Tuesday, November 12, 2013

An approach to FTDNA's Big Y test


Over the coming week, I'll be contacting many of you to see if we can pool our resources within our Lineages so we can get a couple people in each Lineage to take the new Big Y test from Family Tree DNA.

If you've read any of my notes, website posts, or listened to our Blog Talk Radio shows then you know I'm obsessed by SNPs. These are the definitive way to prove relationships back before the credible use of genealogical records.

Any claims made before the 1500s in records research are highly suspect, yet people keep making them. SNPs can provide certainty, but many of us are stuck with our SNPs. I've been stuck with L193 for several years. L193 dates to about 800 to 1,000 years ago, so it's been useful. But it would certainly be helpful to break apart my L193 Group A1 into sub groups roughly correlated to a more recent time frame. L193 Group A1 is a group that was deduced using, first, L193 and then using STR markers to make an educated guess at subgroups.

Rather than test for static, known SNPs, FTDNA's Big Y test will identify new ones that are more recent.
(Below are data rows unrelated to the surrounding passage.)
(* ===== verification/TraceOk.v ===== *)
(** The trace machine (src/src/machine/trace.rs) is safe, for every register width and
    memory: no index of its tables is out of range and it keeps the machine invariant. *)
From S2P Require Import Prelude Outcome Bits Register RegisterFacts Insts InstsFacts Memory MemoryOk Machine Core Execute Decoder Run MachineOk CoreOk DecoderOk RunOk Threads.
From stdpp Require Import base list numbers.
Open Scope Z_scope.

Section trace_ok.
Context {R : Register} {HR : RegisterOk R} {M : Type} {HM : Memory R M} {HMO : MemoryOk R M}.
Context {Sy De : Type} {HSy : Syscalls (DefaultCoreMachine R M) Sy}.
Context {HDe : Debugger (DefaultCoreMachine R M) De} {HE : EmbedderOk R M Sy De kept}.
Local Abbreviation DM := (DefaultMachine R M Sy De).
Local Abbreviation TS := (@TraceState R M Sy De).
Local Abbreviation Trace := (@Trace R M Sy De).

(** * The tables *)

(** The first [k] entries: valid instructions, each with its thread. *)
Record filled (k : nat) (t : Trace) : Prop := {
  fl_instructions : length (tr_instructions t) = Z.to_nat TRACE_ITEM_LENGTH;
  fl_threads : length (tr_threads t) = Z.to_nat TRACE_ITEM_LENGTH;
  fl_entries : forall j, (j < k)%nat -> exists i th, tr_instructions t !! j = Some i /\ inst_ok i /\
    tr_threads t !! j = Some th /\ ThreadFactory_get ThreadFactory_create (extract_opcode i) = Some th;
}.

Definition trace_ok (t : Trace) : Prop :=
  exists k, tr_instruction_count t = Z.of_nat k /\ filled k t.

Definition table_valid (trs : list Trace) : Prop :=
  length trs = Z.to_nat TRACE_SIZE /\ Forall trace_ok trs.

Lemma default_filled : filled 0 Trace_default.
Proof. constructor; [done..|]. intros j Hj. lia. Qed.

Lemma default_table n : table_valid (replicate n Trace_default) <-> n = Z.to_nat TRACE_SIZE.
Proof.
  unfold table_valid. rewrite length_replicate. split; [by intros []|]. intros ->. split; [done|].
  apply Forall_replicate. exists 0%nat. split; [done|apply default_filled].
Qed.

(** Slots are inside the table. *)
Lemma slot_lookup {A} pc (l : list A) : length l = Z.to_nat TRACE_SIZE -> is_Some (l !! Z.to_nat (calculate_slot pc)).
Proof.
  intros Hl. apply lookup_lt_is_Some. rewrite Hl. unfold calculate_slot. change TRACE_MASK with (Z.ones 13).
  rewrite Z.land_ones by lia. change TRACE_SIZE with (2 ^ 13).
  pose proof (Z.mod_pos_bound (wshr 64 pc TRACE_ADDRESS_SHIFTS) (2 ^ 13)). lia.
Qed.

Lemma filled_put i inst th t : (i < Z.to_nat TRACE_ITEM_LENGTH)%nat -> filled i t -> inst_ok inst ->
  ThreadFactory_get ThreadFactory_create (extract_opcode inst) = Some th ->
  filled (S i) (trace_put i inst th t).
Proof.
  intros Hi [H1 H2 H3] Hok Hth. constructor; cbn [trace_put tr_instructions tr_threads]; [by rewrite length_insert..|].
  intros j Hj. destruct (decide (j = i)) as [->|Hne].
  - exists inst, th. rewrite !list_lookup_insert_eq by lia. done.
  - rewrite !list_lookup_insert_ne by done. apply H3. lia.
Qed.

(** * The state *)

Definition ts_with (trs : list Trace) (s : TS) : Prop :=
  rs_ok (ts_run s) /\ ts_factory s = ThreadFactory_create /\ ts_traces s = trs.
Definition ts_rel (s s' : TS) : Prop := rs_rel kept (ts_run s) (ts_run s').

#[local] Instance ts_rel_preorder : PreOrder ts_rel.
Proof. split; unfold ts_rel; [done|]. intros ???. by etrans. Qed.

Lemma on_run_safe {A} trs (c : ST (DefaultDecoder * DM) A) Q :
  stable rs_ok (rs_rel kept) c Q -> stable (ts_with trs) ts_rel (on_run c) Q.
Proof.
  apply stable_zoom; [by intros s []|]. intros s r (_ & Hf & Ht) Hr Hrel.
  exact (conj (conj Hr (conj Hf Ht)) Hrel).
Qed.

Lemma trace_at_safe trs slot t : trs !! Z.to_nat slot = Some t ->
  stable (ts_with trs) ts_rel (trace_at slot) (fun t' => t' = t).
Proof.
  intros Ht s Hs. unfold wp, trace_at. destruct Hs as (H1 & H2 & H3). rewrite H3, Ht.
  split; [done|]. split; [exact (conj H1 (conj H2 H3))|reflexivity].
Qed.

(** Failing, the machine is as valid as before. *)
Definition failed (s : TS) (e : Error) (s' : TS) : Prop := rs_ok (ts_run s') /\ ts_rel s s'.

(** Every valid instruction has a thread. *)
Lemma valid_thread i : inst_ok i -> is_Some (ThreadFactory_get (ThreadFactory_create (Mac := DM)) (extract_opcode i)).
Proof.
  intros Hi. apply thread_some. unfold inst_ok in Hi. pose proof (tagged_lookup (extract_opcode i)) as Ht.
  destruct (_ && _) eqn:Hb; [bool_hyps; split; done|]. by rewrite Ht in Hi.
Qed.

Lemma build_trace_safe n slot i pc0 t trs s : ts_with trs s -> trs !! Z.to_nat slot = Some t -> filled i t ->
  (n + i)%nat = Z.to_nat TRACE_ITEM_LENGTH -> in_u 64 pc0 ->
  wp (build_trace n slot i pc0) s
     (fun r s' => exists t', ts_with (<[Z.to_nat slot := t']> trs) s' /\ ts_rel s s' /\ filled r.1 t' /\
        (r.1 <= Z.to_nat TRACE_ITEM_LENGTH)%nat)
     (failed s).
Proof.
  revert i pc0 t trs s. induction n as [|n IH]; intros i pc0 t trs s Hs Ht Hf Hn Hpc.
  { exists t. rewrite list_insert_id by done. cbn [Nat.add] in Hn. refine (conj Hs (conj _ (conj Hf _))); [reflexivity|cbn; lia]. }
  cbn [build_trace]. apply wp_bind. eapply wp_mono.
  { apply (on_run_safe trs (on_decoder (Decoder.decode pc0)) sized); [|done].
    by apply (on_decoder_safe kept), decode_safe. }
  2: { intros e s1 [[H1 _] H2]. by split. }
  intros inst s1 ([Hok _] & Hs1 & Hr1). cbv zeta. apply wp_bind. eapply wp_mono; [by eapply trace_at_safe| |].
  2: { intros e s2 [[H1 _] H2]. split; [done|]. by etrans. }
  intros t' s2 (-> & Hs2 & Hr2). destruct (valid_thread inst Hok) as [th Hth].
  apply wp_bind, wp_gets, wp_bind. rewrite (proj1 (proj2 Hs2)).
  apply wp_unwrap with th; [done|]. apply wp_bind, wp_modify.
  assert (Hlt : (i < Z.to_nat TRACE_ITEM_LENGTH)%nat) by lia.
  pose proof (filled_put i inst th t Hlt Hf Hok Hth) as Hf'.
  set (s3 := ts_set_traces _ s2).
  assert (Hs3 : ts_with (<[Z.to_nat slot := trace_put i inst th t]> trs) s3)
    by (destruct Hs2 as (? & ? & E); refine (conj _ (conj _ _)); [done..|cbn; by rewrite E]).
  assert (Hr3 : ts_rel s s3) by (etrans; [exact Hr1|exact Hr2]).
  pose proof (lookup_lt_Some _ _ _ Ht) as Hlen.
  apply wp_if; intros _.
  - eexists. refine (conj Hs3 (conj Hr3 (conj Hf' _))). cbn. lia.
  - eapply wp_mono; [eapply IH; [exact Hs3|by apply list_lookup_insert_eq|exact Hf'|lia|by apply wrap_range]| |].
    + intros r s4 (t' & H1 & H2 & H3 & H4). exists t'. rewrite list_insert_insert_eq in H1.
      refine (conj H1 (conj _ (conj H3 H4))). by etrans.
    + intros e s4 [H1 H2]. split; [done|]. by etrans.
Qed.

Lemma table_insert trs slot t : table_valid trs -> trace_ok t -> table_valid (<[slot := t]> trs).
Proof. intros [Hl Hok] Ht. split; [by rewrite length_insert|by apply Forall_insert]. Qed.

(** A valid machine with valid tables. *)
Definition ts_ok (s : TS) : Prop := exists trs, ts_with trs s /\ table_valid trs.

Lemma new_trace_safe slot pc0 trs s : ts_with trs s -> table_valid trs -> is_Some (trs !! Z.to_nat slot) ->
  in_u 64 pc0 ->
  wp (new_trace slot pc0) s
     (fun _ s' => exists trs' t, ts_with trs' s' /\ ts_rel s s' /\ table_valid trs' /\
        trs' !! Z.to_nat slot = Some t /\ trace_ok t)
     (failed s).
Proof.
  intros (Hr & Hfac & Htr) Htab [t0 Ht0] Hpc. pose proof (lookup_lt_Some _ _ _ Ht0) as Hlen.
  unfold new_trace, trace_set. apply wp_bind, wp_modify. set (s1 := ts_set_traces _ s).
  assert (Hs1 : ts_with (<[Z.to_nat slot := Trace_default]> trs) s1)
    by (refine (conj Hr (conj Hfac _)); cbn; by rewrite Htr).
  assert (Hr1 : ts_rel s s1) by (unfold ts_rel; reflexivity).
  apply wp_bind. eapply wp_mono.
  { eapply (build_trace_safe _ slot 0 pc0 Trace_default); [exact Hs1|by apply list_lookup_insert_eq|apply default_filled|done|done]. }
  2: { intros e s2 [H1 H2]. split; [done|]. by etrans. }
  intros [j q] s2 (t & Hs2 & Hr2 & Hf & Hj). cbn [fst] in Hf, Hj. rewrite list_insert_insert_eq in Hs2.
  apply wp_bind. eapply wp_mono; [eapply trace_at_safe, Hs2; by apply list_lookup_insert_eq| |].
  2: { intros e s3 [[H1 _] H2]. split; [done|]. etrans; [exact Hr1|]. by etrans. }
  intros t' s3 (-> & Hs3 & Hr3). apply wp_modify.
  destruct Hs3 as (Hm3 & Hfac3 & Htr3). eexists _, _. refine (conj (conj Hm3 (conj Hfac3 eq_refl)) _).
  cbn [ts_traces ts_set_traces]. rewrite Htr3, list_insert_insert_eq.
  refine (conj _ (conj _ (conj (list_lookup_insert_eq _ _ _ Hlen) _))).
  - change (ts_rel s s3). etrans; [exact Hr1|]. by etrans.
  - apply table_insert; [done|]. exists j. destruct Hf. split; [|by constructor].
    cbn. apply wrap_small. change (Z.to_nat TRACE_ITEM_LENGTH) with 16%nat in Hj. split; lia.
  - exists j. destruct Hf. split; [|by constructor].
    cbn. apply wrap_small. change (Z.to_nat TRACE_ITEM_LENGTH) with 16%nat in Hj. split; lia.
Qed.

Lemma run_trace_safe n slot i t trs : trs !! Z.to_nat slot = Some t -> filled (n + i) t ->
  stable (ts_with trs) ts_rel (run_trace n slot i) (fun _ => True).
Proof.
  intros Ht. revert i. induction n as [|n IH]; intros i Hf; [by apply stable_ret|].
  destruct (fl_entries _ _ Hf i ltac:(lia)) as (inst & th & Hi & Hok & Hth & Et).
  cbn [run_trace]. eapply stable_bind; [done|by eapply trace_at_safe|]. intros t' ->.
  eapply stable_bind with (P := fun i' => i' = inst); [done|by eapply stable_unwrap|]. intros i' ->.
  apply stable_bind with (P := fun c => 0 <= c); [done| |].
  { apply stable_gets; [done|]. intros s [[_ [_ Hc]] _]. apply Hc. }
  intros c Hc. eapply stable_bind; [done| |].
  { apply on_run_safe, (on_machine_safe kept), (on_inner_safe kept).
    eapply stable_rel, add_cycles_safe; [|done]. by intros ?? []. }
  intros _ _. eapply stable_bind with (P := fun th' => th' = th); [done|by eapply stable_unwrap|]. intros th' ->.
  eapply stable_bind; [done| |].
  { apply on_run_safe, (on_machine_safe kept). intros m Hm. unfold wp. rewrite (thread_execute inst th m Et).
    by apply (execute_safe (HMacO := default_machine_ok kept)). }
  intros _ _. apply IH. by rewrite Nat.add_succ_r.
Qed.

Lemma trace_reset_safe s : ts_ok s ->
  wp trace_reset s (fun _ s' => ts_ok s' /\ ts_rel s s') (failed s).
Proof.
  intros (trs & Hs & Htab). unfold trace_reset. apply wp_bind. eapply wp_mono.
  { apply (on_run_safe trs _ (fun _ => True)); [|exact Hs].
    apply (on_machine_safe kept), (on_inner_frame kept), reset_signal_safe. }
  2: { intros e s1 [[H1 _] H2]. by split. }
  intros signal s1 (_ & Hs1 & Hr1). destruct signal.
  - apply wp_bind. unfold on_run, zoom, modify, wp. cbn.
    destruct Hs1 as ([Hd Hm] & Hf & Htr). split; [|exact Hr1].
    eexists. split; [refine (conj (conj _ Hm) (conj Hf eq_refl))|]; [by apply reset_cache_ok|].
    cbn. rewrite Htr. destruct Htab as [Hl _]. split; [by rewrite length_map|].
    apply List.Forall_map, List.Forall_forall. intros t _. exists 0%nat. split; [done|apply default_filled].
  - split; [by exists trs|done].
Qed.

Lemma trace_iteration_safe s : ts_ok s ->
  wp trace_iteration s (fun _ s' => ts_ok s' /\ ts_rel s s') (failed s).
Proof.
  intros Hs. unfold trace_iteration. apply wp_bind. eapply wp_mono; [by apply trace_reset_safe| |done].
  intros _ s1 [(trs & Hs1 & Htab) Hr1]. apply wp_bind, wp_gets.
  assert (Hpc : in_u 64 (to_u64 (pc (ts_run s1).2))).
  { destruct Hs1 as [[_ [Hm _]] _]. apply to_u64_range, (dc_ok_pc _ Hm). }
  set (pc0 := to_u64 (pc (ts_run s1).2)) in *. cbv zeta. clearbody pc0.
  destruct (slot_lookup pc0 trs (proj1 Htab)) as [t Ht].
  pose proof (Forall_lookup_1 _ _ _ _ (proj2 Htab) Ht) as Hok.
  apply wp_bind. eapply wp_mono; [by eapply trace_at_safe| |].
  2: { intros e s2 [[H1 _] H2]. split; [done|]. by etrans. }
  intros t' s2 (-> & Hs2 & Hr2). apply wp_bind, wp_gets, wp_bind.
  eapply wp_mono with (Q := fun _ s' => exists trs' t', ts_with trs' s' /\ ts_rel s2 s' /\ table_valid trs' /\
    trs' !! Z.to_nat (calculate_slot pc0) = Some t' /\ trace_ok t') (E := failed s2).
  { apply wp_if; intros _; [by eapply new_trace_safe|].
    exists trs, t. refine (conj Hs2 (conj _ (conj Htab (conj Ht Hok)))). reflexivity. }
  2: { intros e s3 [H1 H2]. split; [done|]. etrans; [exact Hr1|]. by etrans. }
  intros _ s3 (trs3 & t3 & Hs3 & Hr3 & Htab3 & Ht3 & (k & Hk & Hf)).
  assert (Hr : ts_rel s s3) by (etrans; [exact Hr1|]; by etrans).
  apply wp_bind. eapply wp_mono; [by eapply trace_at_safe| |].
  2: { intros e s4 [[H1 _] H2]. split; [done|]. by etrans. }
  intros t'' s4 (-> & Hs4 & Hr4). rewrite Hk, Nat2Z.id.
  eapply wp_mono; [eapply run_trace_safe; [exact Ht3|by rewrite Nat.add_0_r|exact Hs4]| |].
  - intros _ s5 (_ & Hs5 & Hr5). split; [by exists trs3|]. etrans; [exact Hr|]. by etrans.
  - intros e s5 [[H1 _] H2]. split; [done|]. etrans; [exact Hr|]. by etrans.
Qed.

(** * The loop *)

Lemma trace_loop_safe fuel interrupts s o s' : ts_ok s -> trace_loop fuel interrupts s = Some (o, s') ->
  o <> Panic /\ rs_ok (ts_run s') /\ ts_rel s s'.
Proof.
  revert interrupts s. induction fuel as [|fuel IH]; intros interrupts s Hs; cbn [trace_loop].
  - case_match; [done|]. intros [= <- <-]. destruct Hs as (trs & [Hr _] & _).
    refine (conj _ (conj Hr _)); [done|reflexivity].
  - pose proof Hs as (trs & (Hr & Hf & Htr) & Htab).
    case_match; [|intros [= <- <-]; refine (conj _ (conj Hr _)); [done|reflexivity]]. cbv zeta.
    destruct (interrupted_ok kept (interrupts 0%nat) (ts_run s) Hr) as [Hr1 Hrel1].
    set (s1 := ts_set_run _ s). assert (Hs1 : ts_ok s1) by (exists trs; exact (conj (conj Hr1 (conj Hf Htr)) Htab)).
    assert (H1 : ts_rel s s1) by exact Hrel1. case_match.
    { intros [= <- <-]. destruct Hr1 as [Hd Hm].
      refine (conj _ (conj (conj Hd _) _)); [done|exact Hm|exact H1]. }
    pose proof (trace_iteration_safe s1 Hs1) as Hw. unfold wp in Hw.
    destruct (trace_iteration s1) as [[?|e|] s2]; [..|done].
    + destruct Hw as [Hs2 H2]. intros Hrun. destruct (IH _ _ Hs2 Hrun) as (Ho & Hr' & H3).
      refine (conj Ho (conj Hr' _)). etrans; [exact H1|]. by etrans.
    + destruct Hw as [Hr2 H2]. intros [= <- <-]. refine (conj _ (conj Hr2 _)); [done|]. by etrans.
Qed.

Lemma trace_run_safe fuel interrupts (m : DM) o s :
  dm_ok m -> trace_run fuel interrupts m = Some (o, s) ->
  o <> Panic /\ dm_ok (ts_run s).2 /\ kept m (ts_run s).2.
Proof.
  intros Hm Hrun. pose proof (started_ok R HR M HM HMO Sy De m Hm) as Hs.
  eapply trace_loop_safe in Hrun as (Ho & [_ Hm'] & [Hk _]); [exact (conj Ho (conj Hm' Hk))|].
  eexists. split; [exact (conj Hs (conj eq_refl eq_refl))|].
  unfold resize_traces. cbn [TraceMachine_new ts_traces ts_set_run]. rewrite take_nil, app_nil_l. cbn [length].
  rewrite Nat.sub_0_r. by apply default_table.
Qed.
End trace_ok.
The new test will provide results on 10,000,000 base-pairs and approximately 25,000 SNPs on the Y chromosome.

The price of the test is reduced through the end of November to $495. It's normally $695.

No new swab is required as long as the sample in storage is in good shape.
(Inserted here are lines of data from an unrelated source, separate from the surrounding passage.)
(* ===== verification/TraceSim.v ===== *)
(** The trace machine (src/src/machine/trace.rs) runs programs like the interpreter.

    Both are set behind the W^X layer, where code does not change ([CodeKept]): a pc
    decodes to the same instruction whenever it is reached ([code]), so a block decoded
    when it was first run is still the block in memory.  Inside a block the pc moves from
    one instruction to the next ([StraightLine]); the thread of an instruction executes
    it ([Threads]). *)
From S2P Require Import Prelude Outcome Bits Register RegisterFacts Insts InstsFacts Memory MemoryFacts MemoryOk WXorXFacts Machine Core Execute Exec Decoder Run Fetch FetchMem StraightLine MachineOk CoreOk DecoderOk RunOk CodeKept Threads TraceOk Demo.
From stdpp Require Import base list numbers.
Open Scope Z_scope.

Section sim.
Local Abbreviation WM := (WXorXMemory (FlatMemory u64_register)).
Local Abbreviation DC := (DefaultCoreMachine u64_register WM).
Context {Sy De : Type} {HSy : Syscalls DC Sy} {HDe : Debugger DC De}.
Local Abbreviation DM := (DefaultMachine u64_register WM Sy De).
Context (m0 : FlatMemory u64_register) (H0 : flat_ok m0) (Hsize : flat_memory_size m0 < U64_MAX).
#[local] Instance sim_memory : MemoryOk u64_register WM | 0 := code_memory_ok m0.
#[local] Instance sim_fetch : FetchOk u64_register WM | 0 := code_fetch_ok.
Context {HE : EmbedderOk u64_register WM Sy De kept}.
Context (isa0 version0 : Z) (Hversion : VERSION2 <= version0).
Bennett Greenspan, Chairman of FTDNA says, “If the WTY (Walk the Y) was the moon shot, then this is the mission to Mars.”

WHY SNP TESTING?

Several of our lineages have "cracked open" thanks to SNP testing. Now we know that the S21 Lineage is actually several groups - Argyle, Caithness, and our Z9 participant. We have used a SNP to confirm our Herdmanston Lineage and it has several extraordinary name matches. We've identified our Exeter New Hampshire Lineage and it has some extremely interesting name matches. All of this is thanks to the willingness of our participants to use SNP testing.

With this SNP testing, we will finally get progress on our Argyle Z2 Lineage, our E1b Lineage, and many others.

In a radio interview a couple years ago, Bennett Greenspan told me we're very close to connecting the branches of the DNA tree to the leaves. You and I are the leaves. The branches are our ancestors in the middle ages.

I hope many of you will join this important chapter in our DNA study.